**Instructions for the task**
Go through the data and count the lines holding the string "Stdlib". Write only the number.

**Data for review**
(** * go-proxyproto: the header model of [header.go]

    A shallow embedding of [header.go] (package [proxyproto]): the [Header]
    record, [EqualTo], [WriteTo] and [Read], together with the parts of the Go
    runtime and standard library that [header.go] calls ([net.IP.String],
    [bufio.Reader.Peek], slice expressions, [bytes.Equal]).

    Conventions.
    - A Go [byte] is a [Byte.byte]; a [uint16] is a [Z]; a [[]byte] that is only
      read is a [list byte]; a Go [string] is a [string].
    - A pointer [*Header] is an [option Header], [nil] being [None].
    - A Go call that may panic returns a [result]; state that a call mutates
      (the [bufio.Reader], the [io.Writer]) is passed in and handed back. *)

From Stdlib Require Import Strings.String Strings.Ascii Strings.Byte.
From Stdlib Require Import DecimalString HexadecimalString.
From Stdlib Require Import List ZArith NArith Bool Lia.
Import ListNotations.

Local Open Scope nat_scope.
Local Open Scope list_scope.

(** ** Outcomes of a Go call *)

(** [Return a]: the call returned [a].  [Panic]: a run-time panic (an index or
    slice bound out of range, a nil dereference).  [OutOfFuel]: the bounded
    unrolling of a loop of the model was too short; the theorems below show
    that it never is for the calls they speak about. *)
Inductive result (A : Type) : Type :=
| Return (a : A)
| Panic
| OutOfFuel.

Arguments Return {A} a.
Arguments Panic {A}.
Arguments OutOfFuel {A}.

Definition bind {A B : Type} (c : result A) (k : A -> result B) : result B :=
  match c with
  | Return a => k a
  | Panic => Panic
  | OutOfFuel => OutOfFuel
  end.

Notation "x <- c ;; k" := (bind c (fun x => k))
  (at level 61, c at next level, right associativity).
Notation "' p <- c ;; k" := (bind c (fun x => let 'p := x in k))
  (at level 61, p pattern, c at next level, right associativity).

--

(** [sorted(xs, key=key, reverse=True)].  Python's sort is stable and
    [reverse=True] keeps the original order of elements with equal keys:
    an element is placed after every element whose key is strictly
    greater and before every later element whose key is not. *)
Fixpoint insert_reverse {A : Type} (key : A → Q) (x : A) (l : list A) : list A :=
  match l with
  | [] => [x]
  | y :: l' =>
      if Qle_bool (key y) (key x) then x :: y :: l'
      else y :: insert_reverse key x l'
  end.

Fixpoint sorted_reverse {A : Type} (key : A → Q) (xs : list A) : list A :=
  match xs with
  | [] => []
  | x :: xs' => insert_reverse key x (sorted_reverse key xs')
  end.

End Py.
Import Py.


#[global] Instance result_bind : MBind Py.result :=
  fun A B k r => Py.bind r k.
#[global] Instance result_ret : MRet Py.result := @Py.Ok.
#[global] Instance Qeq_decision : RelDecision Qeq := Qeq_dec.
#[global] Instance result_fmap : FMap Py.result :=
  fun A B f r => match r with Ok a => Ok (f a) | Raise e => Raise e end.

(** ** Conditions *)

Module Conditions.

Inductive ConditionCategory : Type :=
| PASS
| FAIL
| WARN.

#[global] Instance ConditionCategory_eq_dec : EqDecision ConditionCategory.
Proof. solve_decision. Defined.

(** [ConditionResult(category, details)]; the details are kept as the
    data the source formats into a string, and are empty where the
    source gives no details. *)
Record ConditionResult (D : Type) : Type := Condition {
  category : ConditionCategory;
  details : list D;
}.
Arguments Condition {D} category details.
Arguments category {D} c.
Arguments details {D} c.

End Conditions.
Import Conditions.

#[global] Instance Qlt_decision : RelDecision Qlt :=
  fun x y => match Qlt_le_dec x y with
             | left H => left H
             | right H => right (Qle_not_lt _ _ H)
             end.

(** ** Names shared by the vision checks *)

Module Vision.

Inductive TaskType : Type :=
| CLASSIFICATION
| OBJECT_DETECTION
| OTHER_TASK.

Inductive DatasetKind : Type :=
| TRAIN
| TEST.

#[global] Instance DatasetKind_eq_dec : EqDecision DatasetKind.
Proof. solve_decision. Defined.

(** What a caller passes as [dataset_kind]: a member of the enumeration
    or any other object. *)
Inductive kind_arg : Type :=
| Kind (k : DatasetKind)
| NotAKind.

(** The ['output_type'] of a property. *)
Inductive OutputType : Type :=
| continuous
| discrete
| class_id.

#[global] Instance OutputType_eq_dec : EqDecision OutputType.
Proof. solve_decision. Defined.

**Solution to this problem**
3